■ Task prompt: Find the line with "- A [number]" in the entries below. Repeat it, every following line, and the line with "EmptyString => false", exactly and with nothing added.
[The data — start]
(** * Atomic migration core of the Para wallet migration server

    A shallow embedding of [src/core/migration-engine.ts] and
    [src/core/replacement-strategy.ts] (which also holds the atomic
    validator): the project-state model, the strategy selector, the
    replacement strategies, the three batteries of the validator, the
    success score and the four phases of the engine; and of the tool
    dispatcher of [src/index.ts], on the three tools that the engine
    serves.

    Conventions.
    - JavaScript strings are [string]s (byte sequences); every pattern the
      program searches for is ASCII, so substring tests agree with the
      UTF-16 ones.
    - A [number] that holds a line number or a score is a [Z]; the one
      floating-point computation of the program ([Math.round] in the score)
      is carried out on binary64 floats.
    - A [Record<string, T>] is an association list in insertion order with
      unique keys, so that [Object.keys] is [map fst].
    - An [async] function is modelled by its result; a rejected promise is
      a [Thrown] outcome. *)

From Stdlib Require Import String Ascii List ZArith Bool Lia DecimalString Floats Sorted.
Import ListNotations.
Open Scope string_scope.
Open Scope list_scope.
Open Scope Z_scope.

Set Implicit Arguments.
Set Warnings "-register-all".

(** ** JavaScript strings and arrays *)

Module Js.

(** [s.includes(pat)] *)
Fixpoint includes (s pat : string) : bool :=
  String.prefix pat s
  || match s with
     | EmptyString => false
     | String _ s' => includes s' pat
     end.

(** [arr.includes(x)] on an array of strings *)
Definition array_includes (arr : list string) (x : string) : bool :=
  existsb (String.eqb x) arr.

(** [arr.some(p)] *)
Definition some {A} (p : A -> bool) (arr : list A) : bool := existsb p arr.

Fixpoint drop (n : nat) (s : string) : string :=
  match n, s with
  | O, _ => s
  | S n', String _ s' => drop n' s'
  | S _, EmptyString => EmptyString
  end.

(** [s.replace(pat, rep)] with a string pattern: the first occurrence
    only.  The replacement strings of this program hold no [$], so the
    replacement patterns of JavaScript never apply. *)
Fixpoint replace (s pat rep : string) : string :=
  if String.prefix pat s then (rep ++ drop (String.length pat) s)%string
  else match s with
       | EmptyString => EmptyString
       | String c s' => String c (replace s' pat rep)
       end.

(** [s.replace(/[@/]/g, '-')] *)
Fixpoint replace_at_slash (s : string) : string :=
  match s with
  | EmptyString => EmptyString
  | String c s' =>
      String (if Ascii.eqb c "@" || Ascii.eqb c "/" then "-"%char else c)
             (replace_at_slash s')
  end.

(** [s.toLowerCase()], on the ASCII letters *)
Definition lower_char (c : ascii) : ascii :=
  let n := nat_of_ascii c in
  if (Nat.leb 65 n && Nat.leb n 90)%bool then ascii_of_nat (n + 32) else c.

Fixpoint toLowerCase (s : string) : string :=
  match s with
  | EmptyString => EmptyString
  | String c s' => String (lower_char c) (toLowerCase s')
  end.

(** [`${n}`] for an integral number *)
Definition string_of_number (n : Z) : string :=
  NilZero.string_of_int (Z.to_int n).

(** The values a [Record<string, unknown>] of provider props may hold.
    Numbers are integral; arrays and functions are left out. *)
Inductive value : Type :=
| Undefined
| Null
| Bool (b : bool)
| Number (n : Z)
| Str (s : string)
| Object (fields : list (string * value)).

Definition truthy (v : value) : bool :=
  match v with
  | Undefined | Null => false
  | Bool b => b
  | Number n => negb (n =? 0)
  | Str s => negb (String.eqb s EmptyString)
  | Object _ => true
  end.

(** [a || b] *)
Definition or (a b : value) : value := if truthy a then a else b.

(** [`${v}`] *)
Definition to_string (v : value) : string :=
  match v with
  | Undefined => "undefined"
  | Null => "null"
  | Bool true => "true"
  | Bool false => "false"
  | Number n => string_of_number n
  | Str s => s
  | Object _ => "[object Object]"
  end.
[The data — finish]
■ Result of the exercise:
    - A [number] that holds a line number or a score is a [Z]; the one
      floating-point computation of the program ([Math.round] in the score)
      is carried out on binary64 floats.
    - A [Record<string, T>] is an association list in insertion order with
      unique keys, so that [Object.keys] is [map fst].
    - An [async] function is modelled by its result; a rejected promise is
      a [Thrown] outcome. *)

From Stdlib Require Import String Ascii List ZArith Bool Lia DecimalString Floats Sorted.
Import ListNotations.
Open Scope string_scope.
Open Scope list_scope.
Open Scope Z_scope.

Set Implicit Arguments.
Set Warnings "-register-all".

(** ** JavaScript strings and arrays *)

Module Js.

(** [s.includes(pat)] *)
Fixpoint includes (s pat : string) : bool :=
  String.prefix pat s
  || match s with
     | EmptyString => false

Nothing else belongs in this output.